*** Opening of DATA LISTING ***

(** The sizes of the parts are bounded by the whole. *)
Lemma request_sizes m p host header content r :
  size (request_line m p ++ LF :: headers_text (request_headers host header content) ++ r) < 2 ^ 62 →
  size (request_line m p) < 2 ^ 63 ∧ size host < 2 ^ 62.
Proof.
  intros Hs.
  assert (∀ e hs, size e.2 <= size (headers_text (e :: hs))) as Hle.
  { intros e hs. unfold headers_text, header_line. cbn [map concat]. autorewrite with size.
    pose proof (size_nonneg e.1). pose proof (size_nonneg (lit ": ")).
    pose proof (size_nonneg (concat (map (λ e0, (e0.1 ++ lit ": " ++ e0.2 ++ [CR]) ++ [LF]) hs))). lia. }
  specialize (Hle (lit "Host", host) (header ++ (if 0 <? size content then [(lit "Content-Length", dec (size content))] else []))).
  cbn [snd] in Hle. fold (request_headers host header content) in Hle. autorewrite with size in Hs.
  pose proof (size_nonneg (request_line m p)). pose proof (size_nonneg (headers_text (request_headers host header content))).
  pose proof (size_nonneg r). lia.
Qed.

Lemma corrected_ok path : no " "%char path → no LF path →
  no " "%char (if decide (path = []) then lit "/" else path) ∧ no LF (if decide (path = []) then lit "/" else path).
Proof. intros H1 H2. destruct (decide (path = [])); [|done]. split; by apply (bool_decide_unpack _). Qed.

Lemma request_headers_length host header content : (length (request_headers host header content) <= length header + 2)%nat.
Proof. unfold request_headers. simpl. rewrite length_app. destruct (0 <? size content); simpl; lia. Qed.

(** A request is read as it was written.  What [request] of the client puts on the connection,
    [parse_request] of the server takes apart into the same method, path, version and headers (the
    client's own Host and Content-Length among them), and leaves the content and whatever follows it
    in the stream; the condition is that the names contain no separator and no line feed. *)
Theorem request_roundtrip fuel request_type path host header content r :
  no " "%char request_type → no LF request_type → no " "%char path → no LF path → no LF host →
  Forall header_ok header → size (Client.request_bytes request_type path host header content) < 2 ^ 62 →
  size content < 10 ^ 18 →
  (length header + 2 < fuel)%nat →
  Server.parse_request fuel Server.new_request (mk (Client.request_bytes request_type path host header content ++ r) true) =
    Some (Ok (Server.mkRequest request_type (if decide (path = []) then lit "/" else path) (lit "1.1")
                (foldl add_header ∅ (request_headers host header content))),
          mk (content ++ r) true).
Proof.
  intros Hm Hml Hp Hpl Hh Hok Hs Hc Hfuel. rewrite request_text.
  rewrite <- (app_nil_r (Client.request_bytes _ _ _ _ _)), request_text in Hs. apply request_sizes in Hs as [Hs1 Hs2].
  destruct (corrected_ok path Hp Hpl). apply parse_text; try done.
  - by apply request_headers_ok.
  - pose proof (request_headers_length host header content). lia.
Qed.
(** ** The end of the headers *)
Definition blank : str := crlf ++ crlf.
Definition line_ok (l : str) : Prop := no LF l ∧ (2 <= length l)%nat ∧ l !! (length l - 1)%nat = Some CR.

Lemma prefix_blank s : is_prefix blank s = true → s !! 0%nat = Some CR ∧ s !! 1%nat = Some LF ∧ s !! 2%nat = Some CR ∧ s !! 3%nat = Some LF.
Proof. intros [t ->]%is_prefix_spec. done. Qed.

(** The first blank line of a text of lines is the one that ends them. *)
Lemma index_of_first p a s : is_prefix p (a ++ s) = true → length a = 0%nat → index_of_str p (a ++ s) = Some 0%nat.
Proof. intros H Ha. destruct a; [|done]. simpl in *. destruct s; simpl; by rewrite H. Qed.

Lemma index_of_str_skip p a s i : (∀ j, (j < length a)%nat → is_prefix p (drop j (a ++ s)) = false) →
  index_of_str p s = Some i → index_of_str p (a ++ s) = Some (length a + i)%nat.
Proof.
  induction a as [|c a IH]; intros Ha Hs; simpl; [done|].
  pose proof (Ha 0%nat ltac:(simpl; lia)) as H0. simpl in H0. rewrite H0, IH; [done| |done].
  intros j Hj. apply (Ha (S j)). simpl. lia.
Qed.

Lemma index_of_blank l ls r : Forall line_ok (l :: ls) →
  index_of_str blank (concat (map (λ l, l ++ [LF]) (l :: ls)) ++ crlf ++ r) =
    Some (length (concat (map (λ l, l ++ [LF]) (l :: ls))) - 2)%nat.
Proof.
  revert l. induction ls as [|l' ls IH]; intros l [(Hl & Hlen & Hcr) Hls]%Forall_cons.
  - cbn [map concat]. rewrite app_nil_r.
    assert (∃ l0, l = l0 ++ [CR]) as [l0 ->].
    { destruct l as [|c l _] using rev_ind; [simpl in Hlen; lia|]. rewrite length_app in Hcr. simpl in Hcr.
      rewrite lookup_app_r in Hcr by lia. replace (length l + 1 - 1 - length l)%nat with 0%nat in Hcr by lia. injection Hcr as ->. by exists l. }
    replace (((l0 ++ [CR]) ++ [LF]) ++ crlf ++ r) with (l0 ++ blank ++ r) by by app_norm.
    rewrite !length_app. simpl. replace (length l0 + 1 + 1 - 2)%nat with (length l0 + 0)%nat by lia.
    apply index_of_str_skip.
    + intros j Hj. apply not_true_is_false. intros (_ & H1 & _)%prefix_blank. rewrite lookup_drop in H1.
      apply not_elem_of_app in Hl as [Hl _]. destruct (decide (j + 1 < length l0)%nat).
      * rewrite lookup_app_l in H1 by lia. apply Hl. by eapply list_elem_of_lookup_2.
      * replace (j + 1)%nat with (length l0 + 0)%nat in H1 by lia. rewrite lookup_app_r in H1 by lia.
        replace (length l0 + 0 - length l0)%nat with 0%nat in H1 by lia. done.
    + by destruct r.
  - change (concat (map (λ l, l ++ [LF]) (l :: l' :: ls))) with ((l ++ [LF]) ++ concat (map (λ l, l ++ [LF]) (l' :: ls))).
    rewrite <- app_assoc. rewrite (length_app (l ++ [LF])).
    pose proof Hls as Hls'. apply Forall_cons in Hls' as [(Hl' & Hlen' & Hcr') _].
    assert (2 <= length (concat (map (λ l, l ++ [LF]) (l' :: ls))))%nat.
    { cbn [map concat]. rewrite !length_app. lia. }
    replace (length (l ++ [LF]) + _ - 2)%nat with (length (l ++ [LF]) + (length (concat (map (λ l, l ++ [LF]) (l' :: ls))) - 2))%nat by lia.
    apply index_of_str_skip; [|by apply IH].
    intros j Hj. apply not_true_is_false. intros (H0 & H1 & H2 & H3)%prefix_blank. rewrite lookup_drop in H0, H1, H2, H3.
    rewrite length_app in Hj. simpl in Hj.
    assert (∀ k, (k < length l)%nat → ((l ++ [LF]) ++ concat (map (λ l, l ++ [LF]) (l' :: ls)) ++ crlf ++ r) !! k ≠ Some LF) as Hno.
    { intros k Hk E. rewrite <- app_assoc, lookup_app_l in E by done. apply Hl. by eapply list_elem_of_lookup_2. }
    destruct (decide (j + 1 < length l)%nat); [by apply (Hno (j + 1)%nat)|].
    assert (∀ k, (length l + 1 + k < length l + 1 + length l')%nat →
              ((l ++ [LF]) ++ concat (map (λ l, l ++ [LF]) (l' :: ls)) ++ crlf ++ r) !! (length l + 1 + k)%nat ≠ Some LF) as Hno'.
    { intros k Hk E. rewrite lookup_app_r in E by (rewrite length_app; simpl; lia). rewrite length_app in E. simpl in E.
      replace (length l + 1 + k - (length l + 1))%nat with k in E by lia. rewrite <- !app_assoc, lookup_app_l in E by lia.
      apply Hl'. by eapply list_elem_of_lookup_2. }
    destruct (decide (j = length l)) as [->|].
    + rewrite <- app_assoc, lookup_app_r in H0 by lia. replace (length l + 0 - length l)%nat with 0%nat in H0 by lia. done.
    + apply (Hno' 1%nat); [lia|]. replace (length l + 1 + 1)%nat with (j + 3)%nat by lia. done.
Qed.

Lemma line_ok_snoc a : no LF a → a ≠ [] → line_ok (a ++ [CR]).
Proof.
  intros Ha Hne. split; [|split].
  - rewrite not_elem_of_app. split; [done|by apply (bool_decide_unpack _)].
  - rewrite length_app. destruct a; [done|]. simpl. lia.
  - rewrite length_app, lookup_app_r by (simpl; lia). simpl. by replace (length a + 1 - 1 - length a)%nat with 0%nat by lia.
Qed.

Lemma header_line_ok e : header_ok e → line_ok (header_line e).
Proof.
  intros He. pose proof (no_lf_line e He) as Hl. unfold header_line in *.
  assert (e.1 ++ lit ": " ++ e.2 ++ [CR] = (e.1 ++ lit ": " ++ e.2) ++ [CR]) as E by by app_norm.
  rewrite E in *. apply not_elem_of_app in Hl as [Hl _]. apply line_ok_snoc; [done|]. by destruct (e.1).
Qed.

Lemma stoull_dec n : 0 <= n < 10 ^ 18 → Server.stoull (dec n) = Ok n.
Proof.
  intros Hn. unfold Server.stoull.
  assert (Hd : dec n = dec_int n ++ []) by (unfold dec_int; destruct (Z.ltb_spec n 0); [lia|by rewrite app_nil_r]).
  destruct (dec_int_head n [] ltac:(lia)) as (c & d & E & Hc).
  rewrite Hd, E. cbn [skip_ws]. rewrite Hc, <- E, read_int_dec by (done || lia).
  destruct (Z.leb_spec (2 ^ 64) (Z.abs n)); [lia|]. by rewrite u64_small by lia.
Qed.

(** The line that is taken out for the log comes back at the end, without its line feed. *)
Lemma log_first_line_cases c :
  (no LF c → Server.log_first_line c = c) ∧ (∀ a b, c = a ++ LF :: b → no LF a → Server.log_first_line c = b ++ a).
Proof.
  unfold Server.log_first_line. split.
  - intros Hc. unfold getline. simpl. by rewrite (proj2 (index_of_None LF c) Hc).
  - intros a b -> Ha. by rewrite getline_line.
Qed.

(** The parts of a request whose headers have arrived with [c1] of its content: where they end, and
    what [parse_request] makes of them. *)
Lemma parse_parts fuel request_type path host header c1 c2 buffer :
  no " "%char request_type → no LF request_type → no " "%char path → no LF path → no LF host →
  Forall header_ok header → size (c1 ++ c2) < 10 ^ 18 → (length header + 2 < fuel)%nat →
  size (Client.request_bytes request_type path host header (c1 ++ c2)) < 2 ^ 62 →
  Client.request_bytes request_type path host header (c1 ++ c2) = buffer ++ c2 →
  ∃ i, index_of_str blank buffer = Some i ∧ length buffer = (i + 4 + length c1)%nat ∧
    Server.parse_request fuel Server.new_request (mk buffer true) =
      Some (Ok (Server.mkRequest request_type (if decide (path = []) then lit "/" else path) (lit "1.1")
                  (foldl add_header ∅ (request_headers host header (c1 ++ c2)))), mk c1 true).
Proof.
  intros Hm Hml Hp Hpl Hh Hok Hc Hfuel Hs Hb. set (content := c1 ++ c2) in *.
  set (hs := request_headers host header content). set (p := if decide (path = []) then lit "/" else path).
  set (X := concat (map (λ l, l ++ [LF]) (request_line request_type p :: map header_line hs))).
  assert (Hhs : headers_text hs = concat (map (λ l, l ++ [LF]) (map header_line hs))) by (unfold headers_text; by rewrite map_map).
  assert (Hx : ∀ r, X ++ crlf ++ r = request_line request_type p ++ LF :: headers_text hs ++ crlf ++ r).
  { intros r. unfold X. cbn [map concat]. rewrite <- Hhs. by app_norm. }
  pose proof (request_text request_type path host header content []) as Ht. rewrite app_nil_r in Ht. fold hs p in Ht.
  rewrite Hb, app_nil_r, <- Hx in Ht. unfold content in Ht. rewrite !app_assoc in Ht. apply app_inv_tail in Ht.
  rewrite <- app_assoc in Ht. rewrite Hb in Hs. rewrite Ht, Hx in Hs. rewrite <- app_assoc in Hs. cbn [app] in Hs. rewrite <- app_assoc in Hs.
  apply request_sizes in Hs as [Hs1 Hs2].
  assert (Forall header_ok hs) as Hhok by by apply request_headers_ok.
  destruct (corrected_ok path Hp Hpl) as [Hp' Hpl']. fold p in Hp', Hpl'.
  assert (line_ok (request_line request_type p)) as Hlok.
  { unfold request_line.
    replace (request_type ++ " "%char :: p ++ " "%char :: lit "HTTP/1.1" ++ [CR]) with
      ((request_type ++ " "%char :: p ++ " "%char :: lit "HTTP/1.1") ++ [CR]) by by app_norm.
    apply line_ok_snoc; [|by destruct request_type]. rewrite not_elem_of_app, not_elem_of_cons, not_elem_of_app.
    repeat split; try done; by apply (bool_decide_unpack _). }
  assert (2 <= length X)%nat as HX by (unfold X; cbn [map concat]; rewrite !length_app; unfold request_line; rewrite length_app; simpl; lia).
  exists (length X - 2)%nat. rewrite Ht. split_and!.
  - apply index_of_blank. constructor; [done|]. apply Forall_map. eapply Forall_impl; [exact Hhok|]. apply header_line_ok.
  - rewrite !length_app. change (length crlf) with 2%nat. lia.
  - rewrite Hx. apply parse_text; try done. pose proof (request_headers_length host header content). unfold hs. lia.
Qed.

*** Close of DATA LISTING ***

ABOUT THIS TASK: Using the records above, give the number of lines in which the word "that" occurs, and nothing else.

RESPONSE AREA: 3